Is this bad or should i just ignore it. The barking didnt make me nervous but then he started growling and then when i went to pet him he kind of backed up? Idk how agressive these dogs can be and im really curious if this is something i should be worried about. He is 7months old. Thx


----------



## luvntzus (Mar 16, 2007)

I think you need to get help from a trainer that can see the dog in person. We can't help you based on these descriptions. You seem fairly new to dogs and could probably use hands on help understanding different behaviors. Also the trainer can assess his personality to see if he's been aggressive or not. If you had a video of his behavior we might be able to help more.


----------



## GottaLuvMutts (Jun 1, 2009)

I agree, very hard to assess without video or meeting the dog.

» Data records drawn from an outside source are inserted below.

(* ===== verification/Core.v ===== *)
(** * Core: the state shared by all roles

    Models [consensus/basisdb-raft/src/raft/core.rs]: the static [Config], the
    [Persistent] state of section 3.8 of the dissertation, and [Core] with its
    term, vote, timeout and configuration operations.

    An election timeout range must be non-empty ([min < max]): with
    [min >= max] the Rust code divides by zero or underflows and panics. *)

From S2P Require Import Prelude.
From S2P Require Import Types.
From S2P Require Import Membership.
From S2P Require Import Log.

(** ** [Config] *)

Record Config : Type := mkConfig {
  cfg_id : N;
  election_timeout : N * N;
  heartbeat_interval : N;
  max_entries_per_msg : N;
  max_uncommitted_entries : N;
  max_uncommitted_bytes : N;
  membership_mode : MembershipMode;
  prevote : bool;
  parallel_disk_write : bool;
  pipelining : bool
}.

Definition Config_new (id : N) : Config :=
  mkConfig id (150, 300) 75 100 1024 (64 * 1024 * 1024) SingleServer true true true.

Definition with_membership_mode (c : Config) (mode : MembershipMode) : Config :=
  mkConfig (cfg_id c) (election_timeout c) (heartbeat_interval c) (max_entries_per_msg c)
    (max_uncommitted_entries c) (max_uncommitted_bytes c) mode (prevote c)
    (parallel_disk_write c) (pipelining c).

Definition with_election_timeout (c : Config) (lo hi : N) : Config :=
  mkConfig (cfg_id c) (lo, hi) (heartbeat_interval c) (max_entries_per_msg c)
    (max_uncommitted_entries c) (max_uncommitted_bytes c) (membership_mode c) (prevote c)
    (parallel_disk_write c) (pipelining c).

Definition with_heartbeat_interval (c : Config) (interval : N) : Config :=
  mkConfig (cfg_id c) (election_timeout c) interval (max_entries_per_msg c)
    (max_uncommitted_entries c) (max_uncommitted_bytes c) (membership_mode c) (prevote c)
    (parallel_disk_write c) (pipelining c).
(* ===== verification/Leader.v ===== *)
(** * Leader: the leader role

    Models [consensus/basisdb-raft/src/raft/leader.rs].  The three [BTreeMap]s are
    only read and written by key, so they are [gmap]s.  The [loop] of
    [maybe_commit] runs on fuel; [maybe_commit_terminates] shows that the fuel
    used is always enough. *)

From S2P Require Import Prelude.
From S2P Require Import Types.
From S2P Require Import Membership.
From S2P Require Import Log.
From S2P Require Import Event.
From S2P Require Import Core.

(** ** State *)

Record PendingReadIndex : Type := mkPendingReadIndex {
  pr_id : N;
  pr_read_index : N;
  pr_configuration : Configuration;
  pr_acks : gset N
}.

Record Leader : Type := mkLeader {
  next_index : gmap N N;
  match_index : gmap N N;
  heartbeat_deadline : N;
  sent_index : gmap N N;
  next_read_id : N;
  pending_read_index : option PendingReadIndex;
  confirmed_read_index : N
}.

Definition set_next_index (l : Leader) (m : gmap N N) : Leader :=
  mkLeader m (match_index l) (heartbeat_deadline l) (sent_index l) (next_read_id l)
    (pending_read_index l) (confirmed_read_index l).
Definition set_match_index (l : Leader) (m : gmap N N) : Leader :=
  mkLeader (next_index l) m (heartbeat_deadline l) (sent_index l) (next_read_id l)
    (pending_read_index l) (confirmed_read_index l).
Definition set_sent_index (l : Leader) (m : gmap N N) : Leader :=
  mkLeader (next_index l) (match_index l) (heartbeat_deadline l) m (next_read_id l)
    (pending_read_index l) (confirmed_read_index l).
Definition set_heartbeat_deadline (l : Leader) (d : N) : Leader :=
  mkLeader (next_index l) (match_index l) d (sent_index l) (next_read_id l)
    (pending_read_index l) (confirmed_read_index l).
Definition set_read_state (l : Leader) (next : N) (p : option PendingReadIndex) (ci : N) : Leader :=
  mkLeader (next_index l) (match_index l) (heartbeat_deadline l) (sent_index l) next p ci.

(** [map.get(&id).copied().unwrap_or(0)]. *)
Definition match_of (l : Leader) (id : N) : N := default 0 (match_index l !! id).

(** [map.insert(id, v)]. *)
Definition insert_match (l : Leader) (id v : N) : Leader :=
  set_match_index l (<[id := v]> (match_index l)).
Definition insert_next (l : Leader) (id v : N) : Leader :=
  set_next_index l (<[id := v]> (next_index l)).

(** [map.entry(id).or_insert(v)]. *)
Definition or_insert (m : gmap N N) (id v : N) : gmap N N :=
  match m !! id with Some _ => m | None => <[id := v]> m end.
(* ===== verification/HardState.v ===== *)
(** * HardState: term and vote discipline of every handler

    The hard state of section 3.8 is the pair of current term and vote.  This
    file shows, handler by handler for the roles of [follower.rs],
    [precandidate.rs], [candidate.rs] and [leader.rs] and then for the whole
    automaton of [mod.rs], that the term never decreases, that a vote cast in a
    term is never changed in that term, that a change of the hard state is
    always announced by [Effects::persist], and that a granted vote response
    only leaves a node whose hard state records the vote. *)

From S2P Require Import Prelude.
From S2P Require Import Types.
From S2P Require Import Membership.
From S2P Require Import Log.
From S2P Require Import Event.
From S2P Require Import Core.
From S2P Require Import Follower.
From S2P Require Import PreCandidate.
From S2P Require Import Candidate.
From S2P Require Import Leader.
From S2P Require Import Node.

(** ** The hard state and its order *)

Definition vote (c : Core) : option N := voted_for (persistent c).
Definition hard_state (c : Core) : N * option N := (term c, vote c).

(** [c'] may follow [c]: the term does not decrease and a vote stays. *)
Definition hs_le (c c' : Core) : Prop :=
  term c <= term c' /\ (term c' = term c -> vote c = None \/ vote c' = vote c).

(** What no handler changes: the static configuration and the bootstrap set. *)
Definition same_identity (c c' : Core) : Prop :=
  config c' = config c /\ bootstrap_config (persistent c') = bootstrap_config (persistent c).

#[global] Instance same_identity_preorder : PreOrder same_identity.
Proof. unfold same_identity. split; [done|]. intros ? ? ? [] []. split; congruence. Qed.

#[global] Instance hs_le_preorder : PreOrder hs_le.
Proof.
  unfold hs_le. split.
  - split; [lia|by right].
  - intros x y z [H1 H2] [H3 H4]. split; [lia|]. intros Heq.
    destruct H2 as [->|H2]; [lia|by left|]. destruct H4 as [H4|H4]; [lia|left; congruence|].
    right. congruence.
Qed.

Lemma hs_eq_le c c' : hard_state c' = hard_state c -> hs_le c c'.
Proof. unfold hard_state, hs_le. intros [=]. split; [lia|by right]. Qed.

Lemma id_same c c' : same_identity c c' -> id c' = id c.
Proof. unfold same_identity, id. by intros [-> _]. Qed.

(** A message that grants a vote. *)
Definition granted (m : Message) : bool :=
  match msg_payload m with VoteResp r => vresp_granted r | _ => false end.

(** A message that asks for a vote. *)
Definition solicits (m : Message) : bool :=
  match msg_payload m with VoteReq _ => true | _ => false end.

(** Messages of a handler all name their sender, and none grants a vote or asks for
    one. *)
Definition plain_sends (c : Core) (e : Effects) : Prop :=
  forall m, m ∈ messages e -> msg_from m = id c /\ granted m = false /\ solicits m = false.

(** Messages of a campaign that ends in [c']: a request for a vote is made in the
    term of [c'], and a voter has voted for itself by then. *)
Definition campaign_sends (c c' : Core) (e : Effects) : Prop :=
  forall m, m ∈ messages e -> msg_from m = id c /\ granted m = false /\
    (solicits m = true -> persist e = true /\ msg_term m = term c' /\
       (is_voter c' = true -> vote c' = Some (id c'))).

(** The contract of a role handler that goes from [c] to [c']. *)
Record step_ok (c c' : Core) (r : StepResult) : Prop := mkStepOk {
  so_identity : same_identity c c';
  so_hs : hs_le c c';
  so_persist : persist (effects r) = false -> hard_state c' = hard_state c;
  so_from : forall m, m ∈ messages (effects r) -> msg_from m = id c;
  so_granted : forall m, m ∈ messages (effects r) -> granted m = true ->
     transition r = Stay /\ msg_term m = term c' /\ vote c' = Some (msg_to m);
  so_solicits : forall m, m ∈ messages (effects r) -> solicits m = false;
  so_electoral : forall m, m ∈ messages (effects r) -> granted m = true -> persist (effects r) = true
}.

(** ** Building step contracts *)

Lemma plain_none c : plain_sends c none.
Proof. intros m Hm. inversion Hm. Qed.

Lemma plain_merge c e1 e2 : plain_sends c e1 -> plain_sends c e2 -> plain_sends c (merge e1 e2).
Proof. intros H1 H2 m [Hm|Hm]%elem_of_merge_messages; auto. Qed.

Lemma plain_persist c e : plain_sends c e -> plain_sends c (with_persist e).
Proof. done. Qed.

Sometimes, a dog that wants attention and isn't getting it will do whatever it takes to get that attention. If they are somehow restricted (leash, crate, whatever), they may resort to whatever means necessary (such as insistence barking or even growling) to tell you "HELLOOO, quit ignoring me! Remember me? I'm stuck over HERE". Backing up may occur because you're invading his space. On the flip side, this could be aggression, and backing up could be the dog's way of showing fear. You may be able to use other body language cues or even the general temperament/personality of the dog to figure out how the dog is feeling: is the tail wagging? ears pinned? is the dog generally fearful of you or others? I'd worry less about the breed (or breed mix, in this case) and more about the individual dog and its past experiences, temperament, etc.


----------



## +two (Jul 12, 2011)

Gottaluvmutts is right; don't focus on 'if these dogs are aggressive' but on what your individual dog is going through and needs from you. Catahoula Leopard Dogs are very tenacious and require strong leadership so I would also highly recommend listening to the suggestions above and go seek professional help from a certified trainer. 

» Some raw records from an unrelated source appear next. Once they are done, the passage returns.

(** A leader leads on or gives up its term to a higher one. *)
Lemma leader_step_on l c om l' c' r :
  log_ok (log c) -> (forall m, om = Some m -> msg_ok m) ->
  Leader.step l c (match om with Some m => MessageEvent m | None => Tick end) = (l', c', r) ->
  leads_on l c om l' c' r \/ (idle c c' (effects r) /\ exists h, transition r = ToFollower h).
Proof.
  intros Hl Hok. destruct om as [m|]; simpl.
  - specialize (Hok m eq_refl). unfold Leader.step_message.
    assert (forall l' c' r,
      (if term c <? msg_term m then
        let '(c, _) := maybe_update_term c (msg_term m) in
        (l, c, to_follower (Leader.leader_hint m) (with_persist none))
       else if msg_term m <? term c then (l, c, stay (Leader.reject_stale c m))
       else Leader.dispatch l c m) = (l', c', r) ->
      leads_on l c (Some m) l' c' r \/ (idle c c' (effects r) /\ exists h, transition r = ToFollower h))
      as Hgen.
    { clear l' c' r. intros l' c' r.
      unfold maybe_update_term. destruct (N.ltb_spec (term c) (msg_term m)).
      { intros. simplify_eq. right. split; [|by eexists].
        eapply idle_adopt; [done|done|done|done|]. auto with basis. }
      destruct (N.ltb_spec (msg_term m) (term c)).
      { intros. simplify_eq. left. apply leads_on_quiet; try done. apply quiet_lead.
        unfold Leader.reject_stale. case_match; auto with basis. }
      intros Hd. left. apply leader_dispatch_on in Hd; [done|done|done|lia]. }
    destruct (msg_payload m) eqn:Ep; try apply Hgen.
    intros. simplify_eq. left. apply leads_on_quiet; auto with basis; try done.
    apply quiet_lead. unfold deny_prevote. auto with basis.
  - unfold Leader.handle_tick. case_match.
    + destruct (broadcast_append _ _) as [l1 e1] eqn:Eb. apply broadcast_append_leads in Eb as [Hm He].
      intros. simplify_eq. left. apply leads_on_quiet; try done.
      case_match; [|done]. apply lead_merge; [done|]. apply quiet_lead.
      unfold read_index_requests. apply quiet_many; auto with basis.
    + intros. simplify_eq. left. apply leads_on_quiet; auto with basis; done.
Qed.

You can also pick up The Other End of the Leash by Patricia McConnell. This book will help you to understand what your dog is trying to tell you.

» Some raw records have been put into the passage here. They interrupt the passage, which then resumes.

(* ===== verification/Auth.v ===== *)
(** * Auth: authentication of peer messages

    Models [basisdb-node/src/auth.rs]: hexadecimal keys and signatures, and the
    HMAC-SHA256 check of a message body.  The [hmac] crate is outside the
    repository: the class [HmacSha256] stands for it, and [HmacLaws] states what
    its documentation promises.  A [String] is its bytes. *)

From S2P Require Import Prelude.

(** ** The message authentication code *)

(** [hmac_tag key body] is [new_from_slice(key)], [update(body)] and [finalize()];
    [None] stands for a key that [new_from_slice] refuses. *)
Class HmacSha256 : Type := hmac_tag : bytes -> bytes -> option bytes.

(** HMAC accepts a key of the block-independent length used here and always
    produces 32 bytes. *)
Class HmacLaws (H : HmacSha256) : Prop :=
  hmac_tag_total : forall key body, length key = 32%nat ->
    exists tag, hmac_tag key body = Some tag /\ length tag = 32%nat.

(** ** Hexadecimal strings *)

Definition KEY_BYTES : nat := 32.
Definition SIGNATURE_BYTES : nat := 32.

(** [checked_mul] and [checked_add] of [u8]. *)
Definition u8_checked_mul (x y : N) : option N := if x * y <? 256 then Some (x * y) else None.
Definition u8_checked_add (x y : N) : option N := if x + y <? 256 then Some (x + y) else None.

Definition nibble (byte : Byte.byte) : option N :=
  let b := Byte.to_N byte in
  if (48 <=? b) && (b <=? 57) then Some (b - 48)
  else if (97 <=? b) && (b <=? 102) then Some (b - 97 + 10)
  else if (65 <=? b) && (b <=? 70) then Some (b - 65 + 10)
  else None.

(** One iteration of the loop of [decode_hex]. *)
Definition decode_pair (hi lo : Byte.byte) : option Byte.byte :=
  h ← nibble hi; h16 ← u8_checked_mul h 16; l ← nibble lo; v ← u8_checked_add h16 l;
  Byte.of_N v.

(** The loop over [chunks_exact(2)], which ignores an odd last byte. *)
Fixpoint decode_chunks (value : bytes) : option bytes :=
  match value with
  | hi :: lo :: value' =>
      b ← decode_pair hi lo; bs ← decode_chunks value'; Some (b :: bs)
  | _ => Some []
  end.

Definition decode_hex (n : nat) (value : bytes) : option bytes :=
  if negb (Nat.eqb (length value) (n * 2)) then None else decode_chunks value.

Definition HEX : bytes :=
  [Byte.x30; Byte.x31; Byte.x32; Byte.x33; Byte.x34; Byte.x35; Byte.x36; Byte.x37;
   Byte.x38; Byte.x39; Byte.x61; Byte.x62; Byte.x63; Byte.x64; Byte.x65; Byte.x66].

Definition hex_digit (v : N) : Byte.byte := default Byte.x00 (HEX !! N.to_nat v).

Definition encode_hex (bs : bytes) : bytes :=
  b ← bs; [hex_digit (N.shiftr (Byte.to_N b) 4); hex_digit (N.land (Byte.to_N b) 15)].

(** ** Keys and signatures *)

Definition RaftKey : Type := bytes.

Inductive InvalidRaftKey : Type := invalid_raft_key.

Definition from_hex (value : bytes) : result RaftKey InvalidRaftKey :=
  match decode_hex KEY_BYTES value with
  | Some key => Ok key
  | None => Err invalid_raft_key
  end.

Section Signature.

Context `{H : HmacSha256}.

Definition signature (key : RaftKey) (body : bytes) : option bytes :=
  tag ← hmac_tag key body; Some (encode_hex tag).

(** [verify_slice] accepts exactly the computed tag. *)
Definition verify (key : RaftKey) (body sig : bytes) : bool :=
  match decode_hex SIGNATURE_BYTES sig with
  | None => false
  | Some sig =>
      match hmac_tag key body with
      | None => false
      | Some tag => bool_decide (tag = sig)
      end
  end.

End Signature.

(** ** Hexadecimal round trips *)

(** [to_ascii_lowercase]. *)
Definition lower (b : Byte.byte) : Byte.byte :=
  let n := Byte.to_N b in
  if (65 <=? n) && (n <=? 90) then default b (Byte.of_N (n + 32)) else b.

(** All bytes, for case analysis by evaluation. *)
Definition all_bytes : list Byte.byte := omap Byte.of_N (seqN 0 256).

Lemma elem_of_all_bytes b : b ∈ all_bytes.
Proof.
  apply list_elem_of_omap. exists (Byte.to_N b). split; [|apply Byte.of_to_N].
  apply elem_of_seqN. pose proof (Byte.to_N_bounded b). lia.
Qed.

Lemma all_bytes_forall (P : Byte.byte -> bool) :
  forallb P all_bytes = true -> forall b, P b = true.
Proof. intros Hf b. eapply forallb_forall; [exact Hf|]. apply list_elem_of_In, elem_of_all_bytes. Qed.

(** A digit is read exactly when its lower-case form is the digit written. *)
Lemma nibble_Some b v : nibble b = Some v <-> v < 16 /\ lower b = hex_digit v.
Proof.
  assert (forall b, forallb (fun v => Bool.eqb (bool_decide (nibble b = Some v))
                              (bool_decide (lower b = hex_digit v))) (seqN 0 16) &&
                    match nibble b with Some v => v <? 16 | None => true end = true) as Ht.
  { apply all_bytes_forall. vm_compute. reflexivity. }
  specialize (Ht b). apply andb_true_iff in Ht as [Hf Hb]. rewrite forallb_forall in Hf.
  assert (v < 16 -> nibble b = Some v <-> lower b = hex_digit v) as Hv.
  { intros Hlt. specialize (Hf v). rewrite <- list_elem_of_In, elem_of_seqN in Hf.
    specialize (Hf ltac:(lia)). apply eqb_prop in Hf. by rewrite !bool_decide_eq_true_iff in Hf
    || (repeat case_bool_decide; naive_solver). }
  split.
  - intros Hn. rewrite Hn in Hb. apply N.ltb_lt in Hb. split; [done|]. by apply Hv.
  - intros [Hlt Hl]. by apply Hv.
Qed.

Lemma of_N_Some v b : Byte.of_N v = Some b <-> v = Byte.to_N b.
Proof. split; [by intros ?%Byte.to_of_N|]. intros ->. apply Byte.of_to_N. Qed.

Lemma decode_pair_Some hi lo b :
  decode_pair hi lo = Some b <-> [lower hi; lower lo] = encode_hex [b].
Proof.
  pose proof (Byte.to_N_bounded b) as Hb. unfold encode_hex. simpl.
  rewrite N.shiftr_div_pow2. change 15 with (N.ones 4). rewrite N.land_ones.
  change (2 ^ 4) with 16. set (n := Byte.to_N b) in *.
  pose proof (N.div_mod n 16 ltac:(lia)) as Hn. pose proof (N.mod_lt n 16 ltac:(lia)) as Hm.
  assert (n / 16 < 16) as Hd by (apply N.Div0.div_lt_upper_bound; lia).
  unfold decode_pair, u8_checked_mul, u8_checked_add. split.
  - intros (h & Hh & Hr)%bind_Some. case_match; simpl in Hr; [|done].
    apply bind_Some in Hr as (l & Hl & Hr). case_match; simpl in Hr; [|done].
    apply of_N_Some in Hr. fold n in Hr.
    apply nibble_Some in Hh as [Hh ->], Hl as [Hl ->].
    assert (n / 16 = h) as -> by (symmetry; apply (N.div_unique _ _ _ l); lia).
    assert (n mod 16 = l) as -> by (symmetry; apply (N.mod_unique _ _ h); lia). done.
  - intros [= Hh Hl].
    rewrite (proj2 (nibble_Some _ _) (conj Hd Hh)), (proj2 (nibble_Some _ _) (conj Hm Hl)). simpl.
    replace (n / 16 * 16 <? 256) with true by (symmetry; apply N.ltb_lt; lia). simpl.
    replace (n / 16 * 16 + n mod 16 <? 256) with true by (symmetry; apply N.ltb_lt; lia). simpl.
    apply of_N_Some. fold n. lia.
Qed.

Lemma encode_hex_cons b bs : encode_hex (b :: bs) = encode_hex [b] ++ encode_hex bs.
Proof. reflexivity. Qed.

Lemma length_encode_hex bs : length (encode_hex bs) = (length bs * 2)%nat.
Proof. induction bs as [|b bs IH]; [done|]. rewrite encode_hex_cons, length_app, IH. simpl. lia. Qed.

Lemma decode_chunks_Some n s bs :
  length s = (n * 2)%nat -> decode_chunks s = Some bs <-> lower <$> s = encode_hex bs.
Proof.
  revert s bs. induction n as [|n IH]; intros s bs Hl.
  { apply length_zero_iff_nil in Hl as ->. destruct bs; split; naive_solver. }
  destruct s as [|hi [|lo s]]; simpl in Hl; [lia|lia|]. cbn [decode_chunks].
  destruct bs as [|b bs].
  { split; [|done]. by intros (? & _ & (? & _ & ?)%bind_Some)%bind_Some. }
  rewrite encode_hex_cons. specialize (IH s bs ltac:(lia)). split.
  - intros (b' & Hp%decode_pair_Some & (bs' & Hc & [= -> ->])%bind_Some)%bind_Some.
    apply IH in Hc. by rewrite <- Hp, <- Hc.
  - intros Hs. assert ([lower hi; lower lo] = encode_hex [b] /\ lower <$> s = encode_hex bs)
      as [Hp%decode_pair_Some Hc%IH] by (injection Hs as E1 E2 E3; simpl; rewrite E1, E2; split; [reflexivity|exact E3]).
    by rewrite Hp, Hc.
Qed.

(** [decode_hex] accepts exactly the spellings of [n] bytes, in either case. *)
Lemma decode_hex_Some n s bs :
  decode_hex n s = Some bs <-> length bs = n /\ lower <$> s = encode_hex bs.
Proof.
  unfold decode_hex. destruct (Nat.eqb_spec (length s) (n * 2)) as [Hl|Hl]; simpl.
  - rewrite (decode_chunks_Some n) by done. split; [|tauto]. intros Hs. split; [|done].
    assert (length s = length bs * 2)%nat by (rewrite <- length_encode_hex, <- Hs; by rewrite length_fmap).
    lia.
  - split; [done|]. intros [<- Hs]. destruct Hl.
    by rewrite <- length_encode_hex, <- Hs, length_fmap.
Qed.

Lemma lower_hex_digit v : lower (hex_digit v) = hex_digit v.
Proof.
  unfold hex_digit. destruct (HEX !! N.to_nat v) as [b|] eqn:E; [|done]. simpl.
  assert (forallb (fun b => bool_decide (lower b = b)) HEX = true) as Hf by (vm_compute; reflexivity).
  rewrite forallb_forall in Hf. apply list_elem_of_lookup_2, list_elem_of_In, Hf in E.
  by apply bool_decide_eq_true in E.
Qed.

Lemma elem_of_encode_hex b bs : b ∈ encode_hex bs -> b ∈ HEX.
Proof.
  intros (x & Hx & _)%list_elem_of_bind. pose proof (Byte.to_N_bounded x) as Hb.
  assert (forall v, v < 16 -> hex_digit v ∈ HEX) as Hd.
  { intros v Hv. unfold hex_digit.
    destruct (HEX !! N.to_nat v) as [d|] eqn:E; [by eapply list_elem_of_lookup_2|].
    apply lookup_ge_None in E. simpl in E. lia. }
  apply elem_of_cons in Hx as [-> | ->%list_elem_of_singleton]; apply Hd.
  - rewrite N.shiftr_div_pow2. apply N.Div0.div_lt_upper_bound. simpl. lia.
  - change 15 with (N.ones 4). rewrite N.land_ones. by apply N.mod_lt.
Qed.

Lemma lower_encode_hex bs : lower <$> encode_hex bs = encode_hex bs.
Proof.
  induction bs as [|b bs IH]; [done|]. rewrite encode_hex_cons, fmap_app, IH. f_equal.
  simpl. by rewrite !lower_hex_digit.
Qed.

Lemma decode_encode_hex bs : decode_hex (length bs) (encode_hex bs) = Some bs.
Proof. apply decode_hex_Some. split; [done|]. apply lower_encode_hex. Qed.

Lemma encode_hex_inj bs bs' : encode_hex bs = encode_hex bs' -> bs = bs'.
Proof.
  intros He. pose proof (f_equal length He) as Hl. rewrite !length_encode_hex in Hl.
  pose proof (decode_encode_hex bs) as Hd. rewrite He in Hd.
  replace (length bs) with (length bs') in Hd by lia. rewrite decode_encode_hex in Hd.
  by injection Hd.
Qed.

(** Keys round-trip through hexadecimal: [from_hex] accepts a string exactly
    when it spells 32 bytes, in upper, lower or mixed case, and then returns those
    bytes; every other string, of any length, is refused with the one error of the
    type. *)
Theorem key_hex_roundtrip (value key : bytes) :
  (from_hex value = Ok key <-> length key = KEY_BYTES /\ lower <$> value = encode_hex key) /\
  (length key = KEY_BYTES -> from_hex (encode_hex key) = Ok key).
Proof.
  unfold from_hex. split.
  - rewrite <- decode_hex_Some. by destruct (decode_hex KEY_BYTES value); naive_solver.
  - intros <-. by rewrite decode_encode_hex.
Qed.

Section Verify.

Context `{H : HmacSha256} `{!HmacLaws H}.

Lemma verify_true (key : RaftKey) (body sig : bytes) :
  length key = KEY_BYTES ->
  verify key body sig = true <->
  exists tag, hmac_tag key body = Some tag /\ lower <$> sig = encode_hex tag.
Proof.
  intros Hk. destruct (hmac_tag_total key body Hk) as (tag & Ht & Hl). unfold verify. rewrite Ht.
  destruct (decode_hex SIGNATURE_BYTES sig) as [t|] eqn:Ed.
  - apply decode_hex_Some in Ed as [_ Hs]. rewrite bool_decide_eq_true, Hs.
    split; [intros ->; eauto|]. intros (? & [= <-] & He). symmetry. by apply encode_hex_inj.
  - split; [done|]. intros (? & [= <-] & He).
    by rewrite (proj2 (decode_hex_Some SIGNATURE_BYTES sig tag) (conj Hl He)) in Ed.
Qed.

Lemma signature_Some (key : RaftKey) (body : bytes) :
  length key = KEY_BYTES ->
  exists tag, hmac_tag key body = Some tag /\ signature key body = Some (encode_hex tag).
Proof.
  intros Hk. destruct (hmac_tag_total key body Hk) as (tag & Ht & Hl). exists tag.
  split; [done|]. unfold signature. by rewrite Ht.
Qed.

Lemma verify_signature_iff (key key' : RaftKey) (body body' sig : bytes) :
  length key = KEY_BYTES -> signature key' body' = Some sig ->
  verify key body sig = true <-> hmac_tag key body = hmac_tag key' body'.
Proof.
  intros Hk Hs. rewrite verify_true by done.
  unfold signature in Hs. apply bind_Some in Hs as (tag & Ht & [= <-]).
  rewrite Ht, lower_encode_hex. split.
  - intros (t & -> & He%encode_hex_inj). by subst.
  - intros ->. eauto.
Qed.

End Verify.

(** Verification accepts exactly the hexadecimal spellings of the message's own
    tag: signing always succeeds, the signature of a body is accepted for that body
    under that key, a signature made with another key or for another body is
    accepted only if the two tags collide, and a string that is not such a spelling
    is refused. *)
Theorem verify_accepts_exactly_own_tag `{H : HmacSha256} `{!HmacLaws H} (key : RaftKey) (body sig : bytes)
    (Hkey : length key = KEY_BYTES) :
  (exists tag, hmac_tag key body = Some tag /\ signature key body = Some (encode_hex tag) /\
     verify key body (encode_hex tag) = true /\
     (verify key body sig = true <-> lower <$> sig = encode_hex tag)) /\
  (forall key' body', signature key' body' = Some sig ->
     verify key body sig = true <-> hmac_tag key body = hmac_tag key' body').
Proof.
  split; [|intros; by apply verify_signature_iff].
  destruct (signature_Some key body Hkey) as (tag & Ht & Hs). exists tag. split_and!; try done.
  - apply verify_true; [done|]. exists tag. by rewrite lower_encode_hex.
  - rewrite verify_true by done. split; [intros (? & ? & ?); by simplify_eq|eauto].
Qed.

(** A code with 32-byte tags, for the witnesses: the first 32 bytes of the body
    followed by the key. *)
Definition toy_tag : HmacSha256 := fun key body => Some (take 32 (body ++ key)).

#[export] Instance toy_tag_laws : HmacLaws toy_tag.
Proof.
  intros key body Hk. exists (take 32 (body ++ key)). split; [done|].
  rewrite length_take, length_app. lia.
Qed.

Lemma verify_accepts_exactly_own_tag_witness :
  let key := repeat Byte.xab 32 in
  @verify toy_tag key [Byte.x4d] (encode_hex (Byte.x4d :: repeat Byte.xab 31)) = true.
Proof.
  destruct (@verify_accepts_exactly_own_tag toy_tag toy_tag_laws (repeat Byte.xab 32) [Byte.x4d] []
    eq_refl) as [(tag & Ht & _ & Hv & _) _].
  vm_compute in Ht. injection Ht as <-. exact Hv.
Defined.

Until you get help, it is best to try to avoid the situations which have lead your dog barking at you. If this is not possible, be as non-confrontational as possible. Do not make eye contact, approach sideways and do not make fast/jerky movements.


----------



## Opal and Helen (Aug 2, 2011)

I have a Catahoula pup myself, and while she doesn't growl at me, she throws fits when I decide to have some me time and she wants to play with the ball. She tries to herd me into playing with her by yipping and barking and nipping at my skin.

I try to discourage that behavior by completely ignoring her when she does it. After all, she's looking for attention when she does it, right?


----------